WORK TO COMPLETE ▸ From the line containing "let w1 := exit_group_all [(E', 0)]" onward, retype each line of the entries below exactly, last line included.

BEGIN

(* ===== verification/Process.v ===== *)
(** * Processes

    [bpf/tap/process.bpf.h] and [bpf/tap/process.bpf.c]: the metadata user
    space pushes down, the filter flags, and the exec and exit events. *)

From stdpp Require Import base numbers list gmap.
From S2P Require Import Prelude Tap Bpf Common.

Definition SKIP_DATA_FLAG : Z := 1.
Definition SKIP_DNS_FLAG : Z := 2.
Definition SKIP_TLS_FLAG : Z := 4.
Definition SKIP_HTTP_FLAG : Z := 8.
Definition SKIP_ALL_FLAGS : Z :=
  Z.lor (Z.lor (Z.lor SKIP_DATA_FLAG SKIP_DNS_FLAG) SKIP_TLS_FLAG) SKIP_HTTP_FLAG.

Definition MAX_EXEC_PATH_SIZE : Z := 1024.
Definition MAX_ARGV_COUNT : nat := 20.
Definition MAX_ARGV_SIZE : Z := 1024.

Definition process_meta_map : bpf_map Z process_meta :=
  BpfMap (fun w => f_process_meta (w_proc w))
    (fun m w => w <| w_proc ::= fun s => s <| f_process_meta := m |> |>) 5000 None.

Definition get_process_meta (pid : Z) : M world (option process_meta) :=
  bpf_map_lookup_elem process_meta_map pid.

(** [meta && (meta->filter & flag)] *)
Definition meta_flag (meta : option process_meta) (flag : Z) : bool :=
  match meta with Some m => negb (Z.land (pm_filter m) flag =? 0) | None => false end.

Section process.
Context {E : Env}.

Definition exit_code_map : bpf_map Z Z :=
  BpfMap (fun w => f_exit_code (w_proc w))
    (fun m w => w <| w_proc ::= fun s => s <| f_exit_code := m |> |>) 4096 (Some lru_keep).

Definition SKIP_DATA (pid : Z) : M world bool :=
  let* meta := get_process_meta pid in ret ((pid =? qpid) || meta_flag meta SKIP_DATA_FLAG).

Definition SKIP_DNS (pid : Z) : M world bool :=
  let* meta := get_process_meta pid in ret (meta_flag meta SKIP_DNS_FLAG).

Definition SKIP_TLS (pid : Z) : M world bool :=
  let* meta := get_process_meta pid in ret (meta_flag meta SKIP_TLS_FLAG).

Definition SKIP_HTTP (pid : Z) : M world bool :=
  let* meta := get_process_meta pid in ret (meta_flag meta SKIP_HTTP_FLAG).

Definition SKIP_ALL (pid : Z) : M world bool :=
  let* meta := get_process_meta pid in
  match meta with
  | None => ret false
  | Some m =>
      let flags := Z.land SKIP_ALL_FLAGS (Z.lnot SKIP_DATA_FLAG) in
      if Z.land (pm_filter m) flags =? flags then SKIP_DATA pid else ret false
  end.

Definition process_exec_ret : M world Z :=
  let* info_event := bpf_ringbuf_reserve in
  match info_event with
  | None => ret 0
  | Some _ =>
      submit_proc_event (PROC_EXEC_END (s32 (Z.shiftr bpf_get_current_pid_tgid 32))) ;;
      ret 0
  end.

(** The argument loop from index [i], with [n] iterations left. *)
Fixpoint exec_argv_loop (pid argv : Z) (i n : nat) : M world Z :=
  match n with
  | O => ret 0
  | S n' =>
      let rd := bpf_probe_read (argv + 8 * Z.of_nat i) 8 in
      let arg := le_load rd.2 in
      if negb (rd.1 =? 0) || (arg =? 0) then ret 0
      else
        let* argv_event := bpf_ringbuf_reserve in
        match argv_event with
        | None => ret 0
        | Some k =>
            let rs := bpf_probe_read_str arg MAX_ARGV_SIZE in
            let read_result := s32 rs.1 in
            (if read_result >? 0
             then submit_proc_event
                    (PROC_EXEC_ARGV pid (u32 read_result) (write_prefix rs.2 (ringbuf_argv k)))
             else ret tt) ;;
            exec_argv_loop pid argv (S i) n'
        end
  end.

Definition process_exec_entry (args0 args1 : Z) : M world Z :=
  let pid := s32 (Z.shiftr bpf_get_current_pid_tgid 32) in
  let* start_event := bpf_ringbuf_reserve in
  match start_event with
  | None => ret 0
  | Some k =>
      let rs := bpf_probe_read_str args0 MAX_EXEC_PATH_SIZE in
      let read_result := s32 rs.1 in
      let e := (ringbuf_exec k) <| xs_pid := pid |> in
      let e := e <| xs_exe ::= write_prefix rs.2 |> in
      let e := if read_result >? 0 then e <| xs_exe_size := u32 read_result |> else e in
      submit_proc_event (PROC_EXEC_START e) ;;
      exec_argv_loop pid args1 1 (MAX_ARGV_COUNT - 1)
  end.

Definition syscall__probe_entry_execve (args0 args1 : Z) : M world Z := process_exec_entry args0 args1.
Definition syscall__probe_entry_execveat (args0 args1 : Z) : M world Z := process_exec_entry args0 args1.
Definition syscall__probe_ret_execve : M world Z := process_exec_ret.
Definition syscall__probe_ret_execveat : M world Z := process_exec_ret.

Definition syscall__probe_entry_exit_group (args0 : Z) : M world Z :=
  let pid := s32 bpf_get_current_userspace_pid in
  let exit_code := s32 args0 in
  let* _ := bpf_map_update_elem exit_code_map pid exit_code in
  ret 0.

Definition tracepoint__sched__process_exit : M world Z :=
  if negb (signal_live =? 0) then ret 0
  else
    let* exit_event := bpf_ringbuf_reserve in
    match exit_event with
    | None => ret 0
    | Some _ =>
        let pid := s32 bpf_get_current_userspace_pid in
        let* exit_code_ptr := bpf_map_lookup_elem exit_code_map pid in
        let* exit_code :=
          match exit_code_ptr with
          | Some c => let* _ := bpf_map_delete_elem exit_code_map pid in ret c
          | None => ret 0
          end in
        submit_proc_event (PROC_EXIT pid exit_code) ;;
        ret 0
    end.

End process.

(** ** Properties *)

(** What a consumer reads of an event: the payload up to its declared size. *)
Definition reported (ev : proc_event) : proc_event :=
  match ev with
  | PROC_EXEC_START e => PROC_EXEC_START (e <| xs_exe ::= take (Z.to_nat (xs_exe_size e)) |>)
  | PROC_EXEC_ARGV pid size argv => PROC_EXEC_ARGV pid size (take (Z.to_nat size) argv)
  | ev => ev
  end.

Section exec.
Context {E : Env}.

(** The C string at [a] is [s], terminator included, and fits the destination. *)
Definition str_at (a : Z) (s : list Z) : Prop :=
  (0 < length s)%nat /\ Z.of_nat (length s) <= 1024
  /\ bpf_probe_read_str a 1024 = (Z.of_nat (length s), s).

(** From index [i] on, the array at [argv] holds [args], each a pointer and the
    string it points to, and then a null pointer. *)
Definition argv_holds (argv : Z) (i : nat) (args : list (Z * list Z)) : Prop :=
  (forall j p s, args !! j = Some (p, s) ->
     bpf_probe_read (argv + 8 * Z.of_nat (i + j)) 8 = (0, le_store 8 p)
     /\ 0 < p < 2 ^ 64 /\ str_at p s)
  /\ bpf_probe_read (argv + 8 * Z.of_nat (i + length args)) 8 = (0, le_store 8 0).

Lemma argv_holds_cons argv i p s args :
  argv_holds argv i ((p, s) :: args) ->
  bpf_probe_read (argv + 8 * Z.of_nat i) 8 = (0, le_store 8 p)
  /\ 0 < p < 2 ^ 64 /\ str_at p s /\ argv_holds argv (S i) args.
Proof.
  intros [H Hend]. pose proof (H 0%nat p s eq_refl) as H0. rewrite Nat.add_0_r in H0.
  split_and!; try apply H0. split.
  - intros j q t Hj. pose proof (H (S j) q t Hj) as HS. by rewrite <- Nat.add_succ_comm in HS.
  - cbn [length] in Hend. by rewrite <- Nat.add_succ_comm in Hend.
Qed.

Lemma u32_s32_length (s : list Z) :
  (0 < length s)%nat -> Z.of_nat (length s) <= 1024 ->
  s32 (Z.of_nat (length s)) = Z.of_nat (length s)
  /\ u32 (Z.of_nat (length s)) = Z.of_nat (length s) /\ (Z.of_nat (length s) >? 0) = true.
Proof.
  intros. rewrite s32_small, u32_small by lia. split_and!; [done..|]. apply Z.gtb_lt. lia.
Qed.

Lemma exec_argv_loop_spec pid argv n : forall i args w,
  (forall k, ringbuf_room k = true) -> argv_holds argv i args ->
  exists evs, proc_events (w_proc (exec_argv_loop pid argv i n w).2) = proc_events (w_proc w) ++ evs
  /\ map reported evs
     = map (fun a => PROC_EXEC_ARGV pid (Z.of_nat (length a.2)) a.2) (take n args).
Proof.
  induction n as [|n IH]; intros i args w Hroom Hargs; [exists []; by rewrite app_nil_r|].
  destruct args as [|[p s] args].
  { exists []. split; [|done]. destruct Hargs as [_ Hend]. rewrite Nat.add_0_r in Hend.
    cbn [exec_argv_loop]. rewrite Hend. by rewrite app_nil_r. }
  apply argv_holds_cons in Hargs as (Hrd & Hp & (Hs0 & Hs1 & Hs) & Hargs).
  cbn [exec_argv_loop]. rewrite Hrd. cbn [fst snd].
  rewrite le_load_store. change (256 ^ Z.of_nat 8) with (2 ^ 64). rewrite Z.mod_small by lia.
  rewrite (proj2 (Z.eqb_neq p 0)) by lia. cbn [negb orb Z.eqb].
  unfold bind at 1, bpf_ringbuf_reserve, tick, bind at 1. cbn [fst snd ret]. rewrite Hroom.
  unfold MAX_ARGV_SIZE. rewrite Hs. cbn [fst snd].
  destruct (u32_s32_length s Hs0 Hs1) as (-> & -> & ->).
  unfold bind. edestruct (IH (S i) args) as (evs & He & Hm); [done..|].
  eexists (_ :: evs). split; [etrans; [exact He|cbn; by rewrite <- app_assoc]|].
  cbn. by rewrite Nat2Z.id, take_write_prefix, Hm.
Qed.

End exec.

(** A successful [execve] entry reports one start event with the
    executable path, then one argument event for each of the first nineteen
    arguments after [argv[0]], in order and with the exact bytes of each string. *)
Theorem exec_entry_reports (E : Env) (args0 args1 : Z) (path : list Z) (args : list (Z * list Z)) w :
  (forall k, ringbuf_room k = true) -> str_at args0 path -> argv_holds args1 1 args ->
  let pid := s32 (Z.shiftr bpf_get_current_pid_tgid 32) in
  exists evs,
    proc_events (w_proc (syscall__probe_entry_execve args0 args1 w).2) = proc_events (w_proc w) ++ evs
    /\ map reported evs
       = PROC_EXEC_START (ExecStart pid (Z.of_nat (length path)) path)
         :: map (fun a => PROC_EXEC_ARGV pid (Z.of_nat (length a.2)) a.2) (take 19 args).
Proof.
  intros Hroom (Hp0 & Hp1 & Hp) Hargs pid.
  unfold syscall__probe_entry_execve, process_exec_entry, bpf_ringbuf_reserve, tick.
  fold pid. unfold bind at 1 2. cbn [fst snd ret]. rewrite Hroom.
  unfold MAX_EXEC_PATH_SIZE. rewrite Hp. cbn [fst snd].
  destruct (u32_s32_length path Hp0 Hp1) as (-> & -> & ->).
  unfold bind. edestruct (exec_argv_loop_spec pid args1 (MAX_ARGV_COUNT - 1)) as (evs & He & Hm);
    [done..|].
  eexists (_ :: evs). split; [etrans; [exact He|cbn; by rewrite <- app_assoc]|].
  cbn [map]. rewrite Hm. unfold reported, over. cbn. by rewrite Nat2Z.id, take_write_prefix.
Qed.

(** Path ["/a"] at 4096, argument vector at 4104, argument ["x"] at 4128. *)
Definition exec_demo : Env :=
  flat_env (7 * 2 ^ 32 + 7) 4096
    ([47; 97; 0; 0; 0; 0; 0; 0] ++ le_store 8 4096 ++ le_store 8 4128 ++ le_store 8 0 ++ [120; 0]).

Lemma exec_entry_reports_witness :
  exists evs,
    proc_events (w_proc (@syscall__probe_entry_execve exec_demo 4096 4104 world_init).2) = evs
    /\ map reported evs
       = [PROC_EXEC_START (ExecStart 7 3 [47; 97; 0]); PROC_EXEC_ARGV 7 2 [120; 0]].
Proof.
  apply (exec_entry_reports exec_demo 4096 4104 [47; 97; 0] [(4128, [120; 0])] world_init).
  - done.
  - by split_and!; [simpl; lia| |].
  - split; [|done]. intros [|[|j]] p s [= <- <-]. by split_and!; [| | |split_and!; [simpl; lia| |]].
Defined.

(** One [exit_group] call of some process: its environment and its argument. *)
Definition exit_group_all (calls : list (Env * Z)) (w : world) : world :=
  fold_left (fun w c => (@syscall__probe_entry_exit_group c.1 c.2 w).2) calls w.

Lemma exit_group_other (E : Env) args0 w pid code :
  s32 (@bpf_get_current_userspace_pid E) <> pid -> lru_keep pid = true ->
  f_exit_code (w_proc w) !! pid = Some code ->
  f_exit_code (w_proc (syscall__probe_entry_exit_group args0 w).2) !! pid = Some code.
Proof.
  intros Hne Hkeep Hw. cbn. unfold lru_update.
  destruct (_ || _); rewrite lookup_insert_ne by done; [done|].
  by apply map_lookup_filter_Some.
Qed.

Lemma exit_group_all_other calls pid code : forall w,
  Forall (fun c => s32 (@bpf_get_current_userspace_pid c.1) <> pid /\ @lru_keep c.1 pid = true) calls ->
  f_exit_code (w_proc w) !! pid = Some code ->
  f_exit_code (w_proc (exit_group_all calls w)) !! pid = Some code.
Proof.
  induction calls as [|c cs IH]; intros w Hall Hw; [done|].
  inversion_clear Hall as [|? ? [Hne Hk] Hcs]. apply IH; [done|]. by apply exit_group_other.
Qed.

(** The exit status a process passes to [exit_group] is the one its
    [PROC_EXIT] event carries, whatever other processes exit in between, as long
    as the kernel does not evict the entry; the entry is then removed.  A thread
    exit that leaves the process alive reports nothing. *)
Theorem exit_code_roundtrip (E E' : Env) args0 others w :
  let pid := s32 (@bpf_get_current_userspace_pid E) in
  s32 (@bpf_get_current_userspace_pid E') = pid ->
  (forall k, @ringbuf_room E' k = true) ->
  Forall (fun c => s32 (@bpf_get_current_userspace_pid c.1) <> pid /\ @lru_keep c.1 pid = true) others ->
  let w1 := exit_group_all others (@syscall__probe_entry_exit_group E args0 w).2 in
  let w2 := (@tracepoint__sched__process_exit E' w1).2 in
  if @signal_live E' =? 0
  then proc_events (w_proc w2) = proc_events (w_proc w1) ++ [PROC_EXIT pid (s32 args0)]
       /\ f_exit_code (w_proc w2) !! pid = None
  else w2 = w1.
Proof.
  intros pid Hpid Hroom Hothers w1 w2. unfold w2, tracepoint__sched__process_exit.
  destruct (@signal_live E' =? 0); [|done]. cbn [negb].
  assert (f_exit_code (w_proc w1) !! pid = Some (s32 args0)) as Hw1.
  { apply exit_group_all_other; [done|]. cbn. apply lru_update_lookup. }
  unfold bpf_ringbuf_reserve, tick, bind. cbn [fst snd ret]. rewrite Hroom, Hpid.
  unfold bpf_map_lookup_elem, gets. cbn [fst snd].
  change (bm_get _ _) with (f_exit_code (w_proc w1)). rewrite Hw1.
  split; [done|]. cbn. apply lookup_delete_eq.
Qed.

Lemma exit_code_roundtrip_witness :
  let E := flat_env (7 * 2 ^ 32 + 7) 0 [] in
  let E' := flat_env (8 * 2 ^ 32 + 8) 0 [] in
  let w1 := exit_group_all [(E', 0)] (@syscall__probe_entry_exit_group E 3 world_init).2 in
  let w2 := (@tracepoint__sched__process_exit E w1).2 in
  proc_events (w_proc w2) = proc_events (w_proc w1) ++ [PROC_EXIT 7 3]
  /\ f_exit_code (w_proc w2) !! 7 = None.
Proof.
  intros E E'. apply (exit_code_roundtrip E E 3 [(E', 0)] world_init); [done..|].
  by repeat constructor.
Defined.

END

OUTPUT FOR THIS TASK ▸
  let w1 := exit_group_all [(E', 0)] (@syscall__probe_entry_exit_group E 3 world_init).2 in
  let w2 := (@tracepoint__sched__process_exit E w1).2 in
  proc_events (w_proc w2) = proc_events (w_proc w1) ++ [PROC_EXIT 7 3]
  /\ f_exit_code (w_proc w2) !! 7 = None.
Proof.
  intros E E'. apply (exit_code_roundtrip E E 3 [(E', 0)] world_init); [done..|].
  by repeat constructor.
Defined.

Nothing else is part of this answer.